(** A program started with quoted arguments is given exactly these
    arguments: splitting what [quoteWindowsArgument] makes of a list of
    arguments, the way Windows programs split their command line, gives the
    list back, whatever blanks, quotation marks and backslashes it holds. *)
Theorem arguments_survive arguments fuel : (length (command_tail arguments) <= fuel)%nat ->
  read_arguments fuel (command_tail arguments) = arguments.
Proof.
  revert fuel. induction arguments as [|a arguments IH]; intros fuel Hf; [by destruct fuel|].
  unfold command_tail in *. cbn [map concat] in *. set (rest := concat _) in *.
  assert (exists t, quoteWindowsArgument a = 34 :: t) as [t Et].
  { unfold quoteWindowsArgument. rewrite quote_from_acc. by eexists. }
  pose proof (read_quote a rest) as Hr. rewrite Et in *. cbn [app length] in Hf |- *. rewrite length_app in Hf.
  destruct fuel as [|fuel]; [lia|]. destruct fuel as [|fuel]; [lia|]. cbn [read_arguments Z.eqb Pos.eqb orb].
  change (34 :: t ++ rest) with ((34 :: t) ++ rest). rewrite Hr. subst rest. destruct arguments as [|b arguments].
  - cbn. rewrite app_nil_r. by destruct fuel.
  - cbn [map concat app]. cbn [read_argument Z.eqb Pos.eqb negb andb orb]. rewrite app_nil_r. f_equal.
    assert (read_arguments (S fuel) (concat (map (fun a => 32 :: quoteWindowsArgument a) (b :: arguments))) = b :: arguments) as E
      by (apply IH; lia).
    cbn [map concat app read_arguments Z.eqb Pos.eqb orb] in E. exact E.
Qed.
Lemma arguments_survive_witness :
  read_arguments 40 (command_tail [wide "a b\"; [34; 92; 34]; []]) = [wide "a b\"; [34; 92; 34]; []].
Proof. apply arguments_survive. vm_compute. lia. Defined.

§ **YOUR ASSIGNMENT**
The records above should be repeated word for word.

§ **RESULT**
(** A program started with quoted arguments is given exactly these
    arguments: splitting what [quoteWindowsArgument] makes of a list of
    arguments, the way Windows programs split their command line, gives the
    list back, whatever blanks, quotation marks and backslashes it holds. *)
Theorem arguments_survive arguments fuel : (length (command_tail arguments) <= fuel)%nat ->
  read_arguments fuel (command_tail arguments) = arguments.
Proof.
  revert fuel. induction arguments as [|a arguments IH]; intros fuel Hf; [by destruct fuel|].
  unfold command_tail in *. cbn [map concat] in *. set (rest := concat _) in *.
  assert (exists t, quoteWindowsArgument a = 34 :: t) as [t Et].
  { unfold quoteWindowsArgument. rewrite quote_from_acc. by eexists. }
  pose proof (read_quote a rest) as Hr. rewrite Et in *. cbn [app length] in Hf |- *. rewrite length_app in Hf.
  destruct fuel as [|fuel]; [lia|]. destruct fuel as [|fuel]; [lia|]. cbn [read_arguments Z.eqb Pos.eqb orb].
  change (34 :: t ++ rest) with ((34 :: t) ++ rest). rewrite Hr. subst rest. destruct arguments as [|b arguments].
  - cbn. rewrite app_nil_r. by destruct fuel.
  - cbn [map concat app]. cbn [read_argument Z.eqb Pos.eqb negb andb orb]. rewrite app_nil_r. f_equal.
    assert (read_arguments (S fuel) (concat (map (fun a => 32 :: quoteWindowsArgument a) (b :: arguments))) = b :: arguments) as E
      by (apply IH; lia).
    cbn [map concat app read_arguments Z.eqb Pos.eqb orb] in E. exact E.
Qed.
Lemma arguments_survive_witness :
  read_arguments 40 (command_tail [wide "a b\"; [34; 92; 34]; []]) = [wide "a b\"; [34; 92; 34]; []].
Proof. apply arguments_survive. vm_compute. lia. Defined.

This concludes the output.